## Entries provided
(* ===== verification/LinkTime.v ===== *)
(** * Exact integer link time (executor/src/time.rs)

    Serialization and arrival times of constant-rate links in integer
    nanoseconds. Products are taken in [u128], where two [u64] factors and the
    constants cannot overflow, so they are exact here. *)

From S2P Require Import Prelude.

Definition BITS_PER_BYTE : Z := 8.
Definition NANOS_PER_SECOND : Z := 1000000000.

Inductive TimeError := ZeroRate | SerializationOverflow | ArrivalOverflow.

Definition serialization_time_ns (bytes rate_bps : Z) : result TimeError Z :=
  if rate_bps =? 0 then Err ZeroRate
  else
    let numerator := bytes * BITS_PER_BYTE * NANOS_PER_SECOND in
    let divisor := rate_bps in
    let quotient := numerator / divisor in
    let rounded := quotient + (if negb (numerator mod divisor =? 0) then 1 else 0) in
    ok_or (try_u64 rounded) SerializationOverflow.

Definition link_arrival_time_ns (start_time_ns bytes rate_bps propagation_ns : Z)
  : result TimeError Z :=
  serialization_ns ← serialization_time_ns bytes rate_bps;
  ok_or (time_ns ← checked_add start_time_ns serialization_ns;
         checked_add time_ns propagation_ns)
    ArrivalOverflow.

(** ** Lemmas *)

Lemma serialization_time_value bytes rate :
  0 < rate ->
  serialization_time_ns bytes rate =
    ok_or (try_u64 (div_ceil (bytes * 8 * 1000000000) rate)) SerializationOverflow.
Proof.
  intros Hr. unfold serialization_time_ns, div_ceil, BITS_PER_BYTE, NANOS_PER_SECOND.
  rewrite (proj2 (Z.eqb_neq rate 0)) by lia. do 2 f_equal.
  by destruct (_ mod rate =? 0).
Qed.

Lemma div_ceil_mono x y r : 0 < r -> x <= y -> div_ceil x r <= div_ceil y r.
Proof.
  intros Hr Hxy. pose proof (div_ceil_spec x r Hr). pose proof (div_ceil_spec y r Hr). nia.
Qed.

Lemma div_ceil_nonneg x r : 0 < r -> 0 <= x -> 0 <= div_ceil x r.
Proof. intros Hr Hx. pose proof (div_ceil_spec x r Hr). nia. Qed.

Lemma div_ceil_pos x r : 0 < r -> 0 < x -> 0 < div_ceil x r.
Proof. intros Hr Hx. pose proof (div_ceil_spec x r Hr). nia. Qed.

Lemma div_ceil_sub_add x y r : 0 < r -> div_ceil (x + y) r <= div_ceil x r + div_ceil y r.
Proof.
  intros Hr. pose proof (div_ceil_spec x r Hr). pose proof (div_ceil_spec y r Hr).
  pose proof (div_ceil_spec (x + y) r Hr). nia.
Qed.

Lemma link_arrival_Ok start bytes rate prop t :
  0 < rate -> 0 <= start -> 0 <= bytes -> 0 <= prop ->
  link_arrival_time_ns start bytes rate prop = Ok t <->
  t = start + div_ceil (bytes * 8 * 1000000000) rate + prop /\ t <= u64_max.
Proof.
  intros Hr Hs Hb Hp. unfold link_arrival_time_ns. rewrite serialization_time_value by done.
  pose proof (div_ceil_nonneg (bytes * 8 * 1000000000) rate Hr ltac:(lia)) as Hd.
  set (d := div_ceil _ _) in *.
  destruct (try_u64 d) eqn:E; simpl.
  - apply try_u64_Some in E as [-> ?]. rewrite ok_or_Ok.
    destruct (checked_add start d) eqn:E2; simpl.
    + apply checked_add_Some in E2 as [-> ?]. rewrite checked_add_Some. lia.
    + apply checked_add_None in E2. split; [done|lia].
  - apply try_u64_None in E. split; [done|lia].
Qed.

(** ** Properties *)

(** C32. [serialization_time_ns] is the exact rounded-up service interval: on a
    nonzero rate it returns the least number of nanoseconds [t] with
    [8 * bytes * 10^9 <= t * rate], fails with [SerializationOverflow] exactly
    when that number exceeds [u64], and fails with [ZeroRate] exactly on rate 0. *)
Theorem serialization_time_exact bytes rate :
  0 <= bytes -> 0 <= rate ->
  match serialization_time_ns bytes rate with
  | Ok t => 0 < rate /\ in_u64 t /\ bytes * 8 * 1000000000 <= t * rate /\
      (forall t', bytes * 8 * 1000000000 <= t' * rate -> t <= t')
  | Err ZeroRate => rate = 0
  | Err SerializationOverflow => 0 < rate /\
      (forall t', bytes * 8 * 1000000000 <= t' * rate -> u64_max < t')
  | Err ArrivalOverflow => False
  end.
Proof.
  intros Hb Hr. destruct (decide (rate = 0)) as [->|Hne]; [done|].
  rewrite serialization_time_value by lia.
  pose proof (div_ceil_spec (bytes * 8 * 1000000000) rate ltac:(lia)) as [H1 H2].
  pose proof (div_ceil_nonneg (bytes * 8 * 1000000000) rate ltac:(lia) ltac:(lia)).
  set (d := div_ceil _ _) in *.
  destruct (try_u64 d) eqn:E; simpl.
  - apply try_u64_Some in E as [-> ?]. split_and!; [lia|mlia|done|]. intros t' ?. nia.
  - apply try_u64_None in E. split; [lia|]. intros t' ?. nia.
Qed.

Lemma serialization_time_exact_witness :
  serialization_time_ns 1500 100000000000 = Ok 120 /\
  match serialization_time_ns 1500 100000000000 with
  | Ok t => 0 < 100000000000 /\ in_u64 t /\ 1500 * 8 * 1000000000 <= t * 100000000000 /\
      (forall t', 1500 * 8 * 1000000000 <= t' * 100000000000 -> t <= t')
  | Err ZeroRate => 100000000000 = 0
  | Err SerializationOverflow => 0 < 100000000000 /\
      (forall t', 1500 * 8 * 1000000000 <= t' * 100000000000 -> u64_max < t')
  | Err ArrivalOverflow => False
  end.
Proof.
  split; [reflexivity|].
  apply (serialization_time_exact 1500 100000000000); lia.
Defined.

(** C31. Arrival over a link is never earlier than the lookahead the channel
    declares: when the delay of a minimum-size packet from time 0 is [d]
    ([RemoteChannel::min_delay_ns]), any packet at least that large that starts
    at [start] arrives at or after [start + d]; larger packets arrive no earlier. *)
Theorem link_arrival_lookahead start min_bytes bytes rate prop d t :
  0 < rate -> 0 <= start -> 0 <= min_bytes <= bytes -> 0 <= prop ->
  link_arrival_time_ns 0 min_bytes rate prop = Ok d ->
  link_arrival_time_ns start bytes rate prop = Ok t ->
  start + d <= t /\ in_u64 t.
Proof.
  intros Hr Hs Hb Hp Hd Ht.
  apply link_arrival_Ok in Hd as [-> ?]; [|lia..].
  apply link_arrival_Ok in Ht as [-> ?]; [|lia..].
  pose proof (div_ceil_mono (min_bytes * 8 * 1000000000) (bytes * 8 * 1000000000) rate Hr ltac:(lia)).
  pose proof (div_ceil_nonneg (bytes * 8 * 1000000000) rate Hr ltac:(lia)).
  mlia.
Qed.

Lemma link_arrival_lookahead_witness :
  link_arrival_time_ns 0 64 8000000000 500 = Ok 564 /\
  link_arrival_time_ns 1000 1500 8000000000 500 = Ok 3000 /\
  (1000 + 564 <= 3000 /\ in_u64 3000).
Proof.
  split; [reflexivity|]. split; [reflexivity|].
  apply (link_arrival_lookahead 1000 64 1500 8000000000 500 564 3000);
    first [lia | reflexivity].
Defined.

## Try it
Beginning with the line containing "when that number" in the material above, copy every line exactly until you have copied the line containing "serialization_time_ns 1500 100000000000 = Ok".

## Exercise result
    when that number exceeds [u64], and fails with [ZeroRate] exactly on rate 0. *)
Theorem serialization_time_exact bytes rate :
  0 <= bytes -> 0 <= rate ->
  match serialization_time_ns bytes rate with
  | Ok t => 0 < rate /\ in_u64 t /\ bytes * 8 * 1000000000 <= t * rate /\
      (forall t', bytes * 8 * 1000000000 <= t' * rate -> t <= t')
  | Err ZeroRate => rate = 0
  | Err SerializationOverflow => 0 < rate /\
      (forall t', bytes * 8 * 1000000000 <= t' * rate -> u64_max < t')
  | Err ArrivalOverflow => False
  end.
Proof.
  intros Hb Hr. destruct (decide (rate = 0)) as [->|Hne]; [done|].
  rewrite serialization_time_value by lia.
  pose proof (div_ceil_spec (bytes * 8 * 1000000000) rate ltac:(lia)) as [H1 H2].
  pose proof (div_ceil_nonneg (bytes * 8 * 1000000000) rate ltac:(lia) ltac:(lia)).
  set (d := div_ceil _ _) in *.
  destruct (try_u64 d) eqn:E; simpl.
  - apply try_u64_Some in E as [-> ?]. split_and!; [lia|mlia|done|]. intros t' ?. nia.
  - apply try_u64_None in E. split; [lia|]. intros t' ?. nia.
Qed.

Lemma serialization_time_exact_witness :
  serialization_time_ns 1500 100000000000 = Ok 120 /\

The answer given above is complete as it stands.